Since it was first described, localized EN has been referred to by varying terms, rendering its identification challenging (8–10, 12). Although initial agreement on the pathogenesis of this eruption was lacking, it now seems clear that it represents a cytotoxic reaction (8, 12–14). The findings of the current study further support this pathogenic mechanism, since the lesions appeared without prior sensitization in 5 cases, did not always reappear in successive treatments, and had histopathological features of direct epidermal cytotoxicity. Thus, localized EN shares clinical and histological features with other cytotoxic reactions regarded as TEC, and we believe that this entity should also be included in the TEC spectrum. We propose using the term “localized injection-site TEC” to designate localized EN and its 3 main clinical variants (EM-like lesions, FDE-like lesions, and PSE).
Despite the scarcity of available data, a thorough literature review suggests that localized injection-site TEC is a relatively common chemotherapy-related reaction (8–10, 13, 15). The true incidence of localized injection-site TEC is unknown. An increase in cases was observed several years ago with the widespread introduction of drugs such as docetaxel and vinorelbine in oncological practice, but the increasing use of central venous lines in more recent years has probably led to a reduction in cases.
The results of this study show that localized injection-site TEC lesions are much more likely to appear when small distal vessels are used for chemotherapy infusion, where part of the infused chemotherapeutic drug could potentially pass through the vascular endothelium and reach high concentrations in the overlying skin, exerting its cytotoxic effect.

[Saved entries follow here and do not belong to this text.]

(* ===== verification/Hardware.v ===== *)
(** * Hardware probes (src/src/bench_harness/hardware.rs)

    [run] checks a configuration, chooses a queue and measures it with persistent workers:
    either one filling and draining of the queue after the other, with snapshots of the
    process' memory in between, or rounds of handoffs.  A round is an event here; what
    it does is what the threads of HardwareRounds can do.  Times are in nanoseconds; the
    duration asked for is an IEEE double in seconds and is compared as the code compares it. *)

From Stdlib Require Import Ascii String SpecFloat.
From stdpp Require Import sorting strings.
From S2P Require Import Prelude Prog Conc Text Harness HarnessPlan HarnessOutput Bench Barrier HardwareRounds.

(** ** Doubles *)

Notation f64 := spec_float (only parsing).

Definition f64_of_Z (z : Z) : f64 := binary_normalize 53 1024 z 0 false.

Definition is_finite (x : f64) : bool := match x with S754_zero _ | S754_finite _ _ _ => true | _ => false end.

(** [x <= y] *)
Definition f64_le (x y : f64) : bool := SFleb x y.

(** [Duration::as_secs_f64] *)
Definition as_secs_f64 (nanos : Z) : f64 :=
  SFadd 53 1024 (f64_of_Z (nanos / 1000000000)) (SFdiv 53 1024 (f64_of_Z (nanos mod 1000000000)) (f64_of_Z 1000000000)).

(** ** Configuration *)

Record HwConfig := mkHwConfig {
  hc_queue : text;
  hc_scenario : text;
  hc_batch_size : option Z;
  hc_backoff : text;
  hc_mode : text;
  hc_round_items : Z;
  hc_rounds : option Z;
  hc_duration_secs : f64;
  hc_warmup_rounds : Z;
  hc_memory_depth : Z;
  hc_idle_secs : list Z;
  hc_rss_limit_mib : Z;
  hc_allow_unpinned : bool;
  hc_block_size : Z;
  hc_capacity : Z;
  hc_segment_size : Z
}.

Definition HwConfig_default : HwConfig :=
  mkHwConfig (lit "ubq") (lit "1p1c") None (lit "crossbeam") (lit "handoff") 8388608 None (f64_of_Z 30) 2 65536 [1; 10]
    8192 false 256 1048576 256.

Inductive hwqueue :=
| QScaffold | QUbq (yielding : bool) | QLubq (yielding : bool) | QBatchQueue | QSegQueue | QMutex | QConcurrent | QMs | QMoodycamel
| QFastFifo (block_size capacity : Z) | QLfQueue (segment_size : Z).

(** The arms of the [match] on the queue's name, and those compiled in. *)
Definition select_queue `{BenchFeatures} (cfg : HwConfig) : option hwqueue :=
  let named s := bool_decide (hc_queue cfg = lit s) in
  let scalar := bool_decide (hc_batch_size cfg = None) in
  let yielding := bool_decide (hc_backoff cfg = lit "yield") in
  if named "memory-scaffold"%string && bool_decide (hc_mode cfg = lit "memory") then Some QScaffold
  else if named "ubq"%string then Some (QUbq yielding)
  else if named "lubq"%string then Some (QLubq yielding)
  else if named "segqueue"%string then Some (if scalar then QSegQueue else QBatchQueue)
  else if named "mutex-vecdeque"%string then Some QMutex
  else if named "concurrent-queue"%string && scalar then Some QConcurrent
  else if named "ms-queue"%string && scalar then Some QMs
  else if bench_moodycamel && named "moodycamel-cq"%string then Some QMoodycamel
  else if bench_fastfifo && (named "fastfifo"%string && scalar && (0 <? hc_block_size cfg) && (0 <? hc_capacity cfg)) then
    Some (QFastFifo (hc_block_size cfg) (hc_capacity cfg))
  else if bench_lfqueue && (named "lfqueue"%string && scalar && (0 <? hc_segment_size cfg)) then Some (QLfQueue (hc_segment_size cfg))
  else None.

(** [RbbqBenchQueue::new] and [bounded_capacity]; the other queues are unbounded. *)
Definition rbbq_capacity `{Profile} {E} (block_size requested_capacity : Z) : prog E Z :=
  let data_blocks := Z.max (div_ceil requested_capacity block_size) 1 in
  expect (checked_add data_blocks 3);;
  umul data_blocks block_size.

Definition queue_capacity `{Profile} {E} (q : hwqueue) : prog E (option Z) :=
  match q with
  | QFastFifo block_size capacity => c ← rbbq_capacity block_size capacity; Ret (Some c)
  | _ => Ret None
  end.

(** ** Events *)

Inductive probeE : Type → Type :=
| PNewQueue : probeE unit
| PSpawn : probeE unit
| PRound (mode : hwmode) : probeE (Z + hwerror)
| PSnapshot : probeE Z
| PNow : probeE Z
| PSleep (secs : Z) : probeE unit
| PAffinity : probeE bool
| PStop : probeE unit
| PDropQueue : probeE unit.

(** The queue's items, if it exists; whether workers are up; the rounds run so far and their
    times; the clock; and what was in the queue at each snapshot. *)
Record probemem := mkProbe {
  pb_queue : option (list Z);
  pb_workers : bool;
  pb_rounds : list (hwmode * Z);
  pb_clock : Z;
  pb_snapshots : list (option (list Z))
}.

(** The threads of the [n]-th round: its duration, the queue afterwards, the verdict; the
    time [round] takes besides, for clearing the marks before it starts its clock and
    for summing up after; and whether all threads were pinned. *)
Class ProbeMachine := {
  run_round : nat → hwmode → list Z → Z * list Z * option hwerror;
  untimed : nat → Z;
  all_pinned : bool
}.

This hypothesis is supported by the fact that local skin reactions are very rare when large vessels (central lines) are used for infusion (3). In the current series, only one patient developed localized injection-site TEC after the administration of chemotherapy through a central line.
The differential diagnosis of localized injection-site TEC should include other infusion-site lesions, such as doxorubicin-related evanescent supravenous erythema and extravasation reactions (3). Localized injection-site TEC characteristically occurs after an uneventful chemotherapy session and resolves over a few weeks (8, 9, 11, 13, 14). Changes to the frequency of drug injection or the use of Y-type administration sets could prevent the reappearance of lesions in subsequent cycles (3).
The erratic historical characterization of localized injection-site TEC has rendered its identification as a cytotoxic reaction to chemotherapy difficult, as was previously the case for many chemotherapy-related skin reactions. In our opinion, referring to this entity as “localized injection-site TEC” would further contribute to standardization of the description of chemotherapy cutaneous adverse effects and facilitate its recognition and management by clinicians.
In conclusion, localized injection-site TEC is a direct injection-site cytotoxicity phenomenon caused by chemotherapy, probably resulting from high concentrations of the cytostatic drug in the infusion vein. The most common associated drugs are vinca alkaloids, taxanes and 5-FU. Although its incidence has probably declined due to increased use of central venous lines, localized injection-site TEC is a characteristic skin reaction to chemotherapy that requires correct identification and management.